Small Businesses Shirk Advertising
Keith Johnson used to be a brand manager with world’s-biggest-advertiser Procter & Gamble Co., overseeing Iams’ eight-figure annual media budget. But after launching custom pet-food business Petbrosia last year, he’s putting most of his marketing focus on influential pet bloggers and email. And he’s trying Gannett’s daily-deal service, DealChicken, with a half-price offer aimed at signing people up for pet-food subscriptions.
Digital isn’t the only way to go for small businesses with tiny marketing budgets. PR is another good option — and it can enable the really lucky, like Corey Ward, to hit it big.
Mr.
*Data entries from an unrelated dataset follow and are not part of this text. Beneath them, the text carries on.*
(** A node that starts removes the record of the master, however live, and
    leaves one that any node may take at once. *)
Theorem start_deposes_master row now record :
  Name row <> "internal" ->
  exists w, start_node new_id (mkElectionDb [row] now []) = (Ok tt, w) /\ open_to record w = true /\ db_faults w = [] /\
    forall r, r ∈ db_rows w -> Name r = "internal".
Proof.
  intros Hn. apply String.eqb_neq in Hn.
  unfold start_node, CreateWithExistDb, DeleteSeveralRecordsFromDb, tryAddInternalRecord, DeleteNotInternalRecords, as_error, WithTx, catch,
    Count, InsertRecordOutdated, statement, bind, ret; simpl. rewrite Hn. simpl.
  eexists. split; [reflexivity|]. simpl. split_and!; [|done|].
  - unfold open_to, may_take. simpl. apply orb_true_iff. left. unfold second. lia.
  - by intros r ->%list_elem_of_singleton.
Qed.

(** * What a node knows *)

Definition same_node (a b : MasterMetadata) : Prop := Name a = Name b /\ NodeInfoOf a = NodeInfoOf b /\ NamespaceOf a = NamespaceOf b.

(** The role a node has for the master it knows. *)
Definition role_agrees (n : Node) (r : Role) (master : option pointer) : Prop :=
  match r with
  | Initial => exists m, master = Some (ToRead m) /\ MasterMetadata_Equals (Some zero) (Some m) = true
  | Phantom => master = None
  | Master => EqualsByNameAndNodeInfo (Some (thisNode n)) (deref n master) = true
  | Slave => exists m, deref n master = Some m /\ EqualsByNameAndNodeInfo (Some (thisNode n)) (Some m) = false
  end.
Definition node_ok (n : Node) : Prop :=
  Name (thisNode n) <> "" /\ same_node (own_record n) (thisNode n) /\
  (masterReady (state n) = true <-> role (state n) = Master /\ HasInitErrorInNode n = false) /\
  role_agrees n (role (state n)) (currentMaster n).

Lemma AppendFatal_init e l : isInitError e = true -> hasInitErrorInNodeInArray (AppendFatal e l) = true.
Proof.
  intros He. unfold AppendFatal. destruct (isInitMasterError e && hasInitMasterErrorInNodeInArray l) eqn:E.
  - apply andb_true_iff in E as [_ E]. unfold hasInitMasterErrorInNodeInArray, hasInitErrorInNodeInArray in *.
    rewrite existsb_exists in *. destruct E as (x & Hx & Hm). exists x. split; [done|]. by destruct x.
  - unfold hasInitErrorInNodeInArray. rewrite existsb_app. simpl. rewrite He. by rewrite orb_true_r.
Qed.

(** What a change of role leaves. *)
Lemma handleNodeRoleChange_shape env record newRole n n' calls :
  handleNodeRoleChange env record newRole n = (n', calls) ->
  thisNode n' = thisNode n /\ own_record n' = own_record n /\ currentMaster n' = currentMaster n /\ role (state n') = newRole /\
  (masterReady (state n') = true <-> newRole = Master /\ HasInitErrorInNode n' = false).
Proof.
  unfold handleNodeRoleChange. destruct (if bool_decide (newRole = Master) then InitMaster env else None) as [e|] eqn:Ei.
  - intros [= <- _]. simpl. split_and!; [done..|]. split; [done|].
    intros [_ H]. unfold HasInitErrorInNode in H. simpl in H. by rewrite AppendFatal_init in H.
  - destruct (run_callbacks _ _ _ _) as [[e|] cs]; intros [= <- _].
    + simpl. split_and!; [done..|]. split; [done|].
      intros [_ H]. unfold HasInitErrorInNode in H. simpl in H. by rewrite AppendFatal_init in H.
    + case_bool_decide as Hm; simpl; (split_and!; [done..|]); [done|]. split; [done|by intros [? _]].
Qed.

Lemma EqualsByNameAndNodeInfo_true a b :
  EqualsByNameAndNodeInfo (Some a) (Some b) = true <-> Name a = Name b /\ NodeInfoOf a = NodeInfoOf b.
Proof. unfold EqualsByNameAndNodeInfo. by rewrite andb_true_iff, String.eqb_eq, bool_decide_eq_true. Qed.
Lemma MasterMetadata_Equals_true a b :
  MasterMetadata_Equals (Some a) (Some b) = true <-> Id a = Id b /\ Name a = Name b /\ NodeInfoOf a = NodeInfoOf b.
Proof. unfold MasterMetadata_Equals. rewrite !andb_true_iff, Z.eqb_eq, String.eqb_eq, bool_decide_eq_true. tauto. Qed.

Lemma EqualsByNameAndNodeInfo_equal n a b : MasterMetadata_Equals (Some a) (Some b) = true ->
  EqualsByNameAndNodeInfo (Some n) (Some b) = EqualsByNameAndNodeInfo (Some n) (Some a).
Proof. intros (_ & E1 & E2)%MasterMetadata_Equals_true. unfold EqualsByNameAndNodeInfo. by rewrite E1, E2. Qed.

Lemma role_agrees_fresh n master m : deref n master = Some m ->
  role_agrees n (if EqualsByNameAndNodeInfo (Some (thisNode n)) (Some m) then Master else Slave) master.
Proof. intros Em. destruct (EqualsByNameAndNodeInfo _ _) eqn:E; unfold role_agrees; [rewrite Em; exact E|]. exists m. split; [exact Em|exact E]. Qed.
Lemma role_agrees_equal n r old master m :
  Name (own_record n) <> "" -> role_agrees n r old -> deref n master = Some m ->
  MasterMetadata_Equals (deref n old) (Some m) = true -> role_agrees n r master.
Proof.
  intros Hown Hr Em Heq. destruct (deref n old) as [m0|] eqn:E0; [|done].
  pose proof (EqualsByNameAndNodeInfo_equal (thisNode n) _ _ Heq) as Hsame. destruct r; simpl in Hr.
  - destruct Hr as (m1 & -> & Hz). injection E0 as ->. apply MasterMetadata_Equals_true in Hz as (? & Hz & ?), Heq as (? & ? & ?).
    destruct master as [[|m2]|]; simpl in Em; [|injection Em as ->|done].
    + injection Em as <-. exfalso. apply Hown. simpl in Hz. congruence.
    + exists m. split; [done|]. apply MasterMetadata_Equals_true. split_and!; congruence.
  - destruct Hr as (m1 & Hd & Hf). rewrite E0 in Hd. injection Hd as <-. exists m. split; [done|]. by rewrite Hsame.
  - rewrite E0 in Hr. simpl role_agrees. by rewrite Em, Hsame.
  - subst old. done.
Qed.

Lemma node_ok_handled env record r n n1 calls master :
  node_ok n -> handleNodeRoleChange env record r n = (n1, calls) -> role_agrees n r master ->
  node_ok (n1 <| currentMaster := master |>) /\ thisNode n1 = thisNode n /\ own_record n1 = own_record n.
Proof.
  intros (Hname & Hown & _ & _) (Ht & Ho & _ & Hr & Hy)%handleNodeRoleChange_shape Ha. split_and!; [|done..].
  unfold node_ok, HasInitErrorInNode. simpl. rewrite Ht, Ho, Hr. split_and!; [done..|].
  unfold role_agrees, deref in *. destruct r, master as [[]|]; simpl in *; by rewrite ?Ht, ?Ho.
Qed.

Lemma defineNodeRole_ok env newMaster n n' calls :
  node_ok n -> defineNodeRole env newMaster n = (n', calls) ->
  node_ok n' /\ thisNode n' = thisNode n /\ own_record n' = own_record n /\ currentMaster n' = newMaster.
Proof.
  intros Hok. pose proof Hok as (Hname & Hown & Hready & Hrole). unfold defineNodeRole. destruct (deref n newMaster) as [m|] eqn:Em.
  - assert (Name (own_record n) <> "") as Hne by (destruct Hown as [-> _]; done).
    destruct (MasterMetadata_Equals (deref n (currentMaster n)) (Some m)) eqn:Eq; simpl negb; cbv iota.
    + pose proof (role_agrees_equal _ _ _ _ _ Hne Hrole Em Eq) as Ha.
      destruct (HasInitErrorInNode n).
      * destruct (handleNodeRoleChange _ _ _ _) as [n1 cs] eqn:E. intros [= <- _].
        destruct (node_ok_handled _ _ _ _ _ _ newMaster Hok E Ha) as (? & ? & ?). by split_and!.
      * intros [= <- _]. split; [exact (conj Hname (conj Hown (conj (proj1 (proj2 (proj2 Hok))) Ha)))|done].
    + destruct (handleNodeRoleChange _ _ _ _) as [n1 cs] eqn:E. intros [= <- _].
      destruct (node_ok_handled _ _ _ _ _ _ newMaster Hok E (role_agrees_fresh _ _ _ Em)) as (? & ? & ?). by split_and!.
  - assert (newMaster = None) as -> by by destruct newMaster as [[]|]. unfold IsPhantom. case_bool_decide as Hp.
    + intros [= <- _]. rewrite Hp in Hrole. split; [exact Hok|done].
    + destruct (handleNodeRoleChange _ _ _ _) as [n1 cs] eqn:E. intros [= <- _].
      destruct (node_ok_handled _ _ _ _ _ _ None Hok E) as (? & ? & ?); [done|by split_and!].
Qed.

Lemma TryWriteAsMaster_same record w b record' w' :
  TryWriteAsMaster record w = (Ok (b, record'), w') -> same_node record' record.
Proof.
  unfold Clustering.TryWriteAsMaster. intros ([wr e] & w1 & _ & H)%bind_Ok. simpl in H. destruct wr.
  - apply bind_Ok in H as (r & w2 & _ & H). destruct r as [m| |]; [|done..]. by apply ret_Ok in H as [[= -> ->] _].
  - by apply ret_Ok in H as [[= -> ->] _].
Qed.
Lemma node_ok_own n record : node_ok n -> same_node record (own_record n) -> node_ok (n <| own_record := record |>).
Proof.
  intros (Hname & (Hn & Hi & Hs) & Hready & Hrole) (Hn' & Hi' & Hs').
  refine (conj Hname (conj _ (conj Hready _))); [by split_and!; simpl; congruence|].
  unfold role_agrees in *. simpl. destruct (role (state n)); [exact Hrole| | |exact Hrole].
  - destruct Hrole as (m & Hm & Hf). destruct (currentMaster n) as [[|m']|] eqn:Ec; simpl in *; [|by exists m|done].
    injection Hm as <-. exists record. split; [done|]. unfold EqualsByNameAndNodeInfo in *. by rewrite Hn', Hi'.
  - destruct (currentMaster n) as [[|m']|]; simpl in *; [|done..]. unfold EqualsByNameAndNodeInfo in *. by rewrite Hn', Hi'.
Qed.

Definition phase_ok (p : phase) (n : Node) : Prop :=
  p = Prolonging -> role (state n) = Master /\ masterReady (state n) = true /\ currentMaster n = Some ToOwnRecord.

Lemma own_master_role n : node_ok n -> currentMaster n = Some ToOwnRecord -> role (state n) = Master.
Proof.
  intros (_ & (Hn & Hi & _) & _ & Hrole) Hc. unfold role_agrees in Hrole. rewrite Hc in Hrole. destruct (role (state n)); [|
    |done|done].
  - by destruct Hrole as (? & ? & _).
  - destruct Hrole as (m & [= <-] & Hf). exfalso. apply not_true_iff_false in Hf. apply Hf. by apply EqualsByNameAndNodeInfo_true.
Qed.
Ward is co-founder of Tom and Chee, which launched in 2009 serving gourmet grilled-cheese sandwiches and tomato soup near the county courthouse in Cincinnati. It now has six stores in two states and plans to franchise nationally.Tom and Chee started out with Groupon. The restaurant sold 2,500 Groupons by 10 a.m. the first time it tried daily deals in 2011. But that was when Groupon was a novelty and drive-time radio DJs were talking about the daily deals. So he turned to PR and managed to get his chain appearances on Travel Channel’s “Man vs. Food” and ABC’s “Shark Tank.” The result was 7,000 franchisee applicants from as far as Ireland and Vietnam, along with attention in local media for store openings.